### Exercise objective
The records below hold a stretch from the line with "match PrimFloat.classify a with FloatClass.NZero" through the line with "else if is_pos_zero a then b else a."; return exactly those lines, ends included, and nothing more.

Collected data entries
☆ ☆ ☆ ☆ ☆
(** * Crowd models of fin-demo: a shallow embedding

    The TypeScript sources embedded here are [src/math/Vector2.ts], the
    [RVOModel] class and the [CAModel] class (with their base class
    [SimulationModel]).

    The program computes on JavaScript numbers.  Every definition below is
    written once, over an interface [Number] of the arithmetic the code uses,
    and the interface is instantiated twice:

    - [float_Number]: IEEE 754 binary64, the arithmetic the program runs on;
      closed terms evaluate, so concrete runs of the code can be replayed;
    - [R_Number]: the real numbers, the idealisation in which the
      geometric statements are proved.

    A read of a property of [undefined] (an array read out of range followed
    by a field access) raises a [TypeError] in JavaScript; it is modelled by
    [None] in the [option] monad, and the functions are then proved to
    never produce it.

    [Math.random()] is a stream of draws: a function from the number of the
    call to the value drawn, with the number of the next call threaded
    through the code that draws. *)

From Stdlib Require Import String DecimalString.
From Stdlib Require Import Reals Lra Lia Psatz.
From Stdlib Require Import List ZArith Bool Arith.
From Stdlib Require FloatClass PrimFloat Uint63.
From Stdlib Require Import Sorted Permutation.
Import ListNotations.

Set Implicit Arguments.

(* ------------------------------------------------------------------ *)
(** ** The arithmetic interface *)

Declare Scope num_scope.
Delimit Scope num_scope with num.

Class Number (T : Type) : Type := {
  nofZ  : Z -> T;                 (* an integer literal *)
  nadd  : T -> T -> T;
  nsub  : T -> T -> T;
  nmul  : T -> T -> T;
  ndiv  : T -> T -> T;
  nopp  : T -> T;                 (* unary minus *)
  nsqrt : T -> T;                 (* Math.sqrt *)
  nabs  : T -> T;                 (* Math.abs *)
  nmin  : T -> T -> T;            (* Math.min *)
  nmax  : T -> T -> T;            (* Math.max *)
  nltb  : T -> T -> bool;         (* a < b *)
  nleb  : T -> T -> bool;         (* a <= b *)
  neqb  : T -> T -> bool          (* a === b, on numbers *)
}.

Infix "+" := nadd : num_scope.
Infix "-" := nsub : num_scope.
Infix "*" := nmul : num_scope.
Infix "/" := ndiv : num_scope.
Notation "- a" := (nopp a) : num_scope.
Infix "<?" := nltb : num_scope.
Infix "<=?" := nleb : num_scope.
Infix "=?" := neqb : num_scope.
Notation "a >? b" := (nltb b a) (only parsing) : num_scope.
Notation "a >=? b" := (nleb b a) (only parsing) : num_scope.

(** A decimal literal [n/d]: [dec 5 100] is the literal [0.05].  Division is
    correctly rounded in binary64, so on floats this is the double nearest to
    the decimal, which is what the JavaScript literal denotes. *)
Definition dec {T} `{Number T} (n : Z) (d : Z) : T := (nofZ n / nofZ d)%num.

(** [Math.hypot(a, b)], as the square root of the sum of the squares (in
    binary64, each operation rounded; an engine may round the last digit
    of [Math.hypot] differently). *)
Definition hypot {T} `{Number T} (a b : T) : T := nsqrt (a * a + b * b)%num.

(* ------------------------------------------------------------------ *)
(** ** Instance: binary64 *)

Module FloatNum.

Definition ofZ (z : Z) : PrimFloat.float :=
  match z with
  | Z0 => PrimFloat.zero
  | Zpos _ => PrimFloat.of_uint63 (Uint63.of_Z z)
  | Zneg p => PrimFloat.opp (PrimFloat.of_uint63 (Uint63.of_Z (Zpos p)))
  end.

Definition is_neg_zero (a : PrimFloat.float) : bool :=
  match PrimFloat.classify a with FloatClass.NZero => true | _ => false end.

Definition is_pos_zero (a : PrimFloat.float) : bool :=
  match PrimFloat.classify a with FloatClass.PZero => true | _ => false end.

(** Math.min and Math.max: NaN when an argument is NaN, and -0 below +0. *)
Definition min (a b : PrimFloat.float) : PrimFloat.float :=
  if PrimFloat.is_nan a || PrimFloat.is_nan b then PrimFloat.nan
  else if PrimFloat.ltb a b then a
  else if PrimFloat.ltb b a then b
  else if is_pos_zero a then b else a.

Definition max (a b : PrimFloat.float) : PrimFloat.float :=
  if PrimFloat.is_nan a || PrimFloat.is_nan b then PrimFloat.nan
  else if PrimFloat.ltb a b then b
  else if PrimFloat.ltb b a then a
  else if is_neg_zero a then b else a.

End FloatNum.

#[export] Instance float_Number : Number PrimFloat.float := {
  nofZ := FloatNum.ofZ;
  nadd := PrimFloat.add;
  nsub := PrimFloat.sub;
  nmul := PrimFloat.mul;
  ndiv := PrimFloat.div;
  nopp := PrimFloat.opp;
  nsqrt := PrimFloat.sqrt;
  nabs := PrimFloat.abs;
  nmin := FloatNum.min;
  nmax := FloatNum.max;
  nltb := PrimFloat.ltb;
  nleb := PrimFloat.leb;
  neqb := PrimFloat.eqb
}.

(* ------------------------------------------------------------------ *)
(** ** Instance: the real numbers *)

Module RealNum.

Definition ltb (a b : R) : bool := if Rlt_dec a b then true else false.
Definition leb (a b : R) : bool := if Rle_dec a b then true else false.
Definition eqb (a b : R) : bool := if Req_dec_T a b then true else false.

End RealNum.

#[export] Instance R_Number : Number R := {
  nofZ := IZR;
  nadd := Rplus;
  nsub := Rminus;
  nmul := Rmult;
  ndiv := Rdiv;
  nopp := Ropp;
  nsqrt := sqrt;
  nabs := Rabs;
  nmin := Rmin;
  nmax := Rmax;
  nltb := RealNum.ltb;
  nleb := RealNum.leb;
  neqb := RealNum.eqb
}.

(** The trigonometry used when the scenario is seeded. *)
Class Trig (T : Type) : Type := {
  ncos : T -> T;                  (* Math.cos *)
  nsin : T -> T;                  (* Math.sin *)
  npi  : T                        (* Math.PI *)
}.

#[export] Instance R_Trig : Trig R := {
  ncos := cos;
  nsin := sin;
  npi := PI
}.

(* ------------------------------------------------------------------ *)
(** ** The error monad: [None] is a raised TypeError *)

Definition bind {A B} (m : option A) (k : A -> option B) : option B :=
  match m with
  | Some a => k a
  | None => None
  end.

Notation "x <- m ;; k" := (bind m (fun x => k))
  (at level 61, m at next level, right associativity).
Notation "' p <- m ;; k" := (bind m (fun p => k))
  (at level 61, p pattern, m at next level, right associativity).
☆ ☆ ☆ ☆ ☆
### Task output
  match PrimFloat.classify a with FloatClass.NZero => true | _ => false end.

Definition is_pos_zero (a : PrimFloat.float) : bool :=
  match PrimFloat.classify a with FloatClass.PZero => true | _ => false end.

(** Math.min and Math.max: NaN when an argument is NaN, and -0 below +0. *)
Definition min (a b : PrimFloat.float) : PrimFloat.float :=
  if PrimFloat.is_nan a || PrimFloat.is_nan b then PrimFloat.nan
  else if PrimFloat.ltb a b then a
  else if PrimFloat.ltb b a then b
  else if is_pos_zero a then b else a.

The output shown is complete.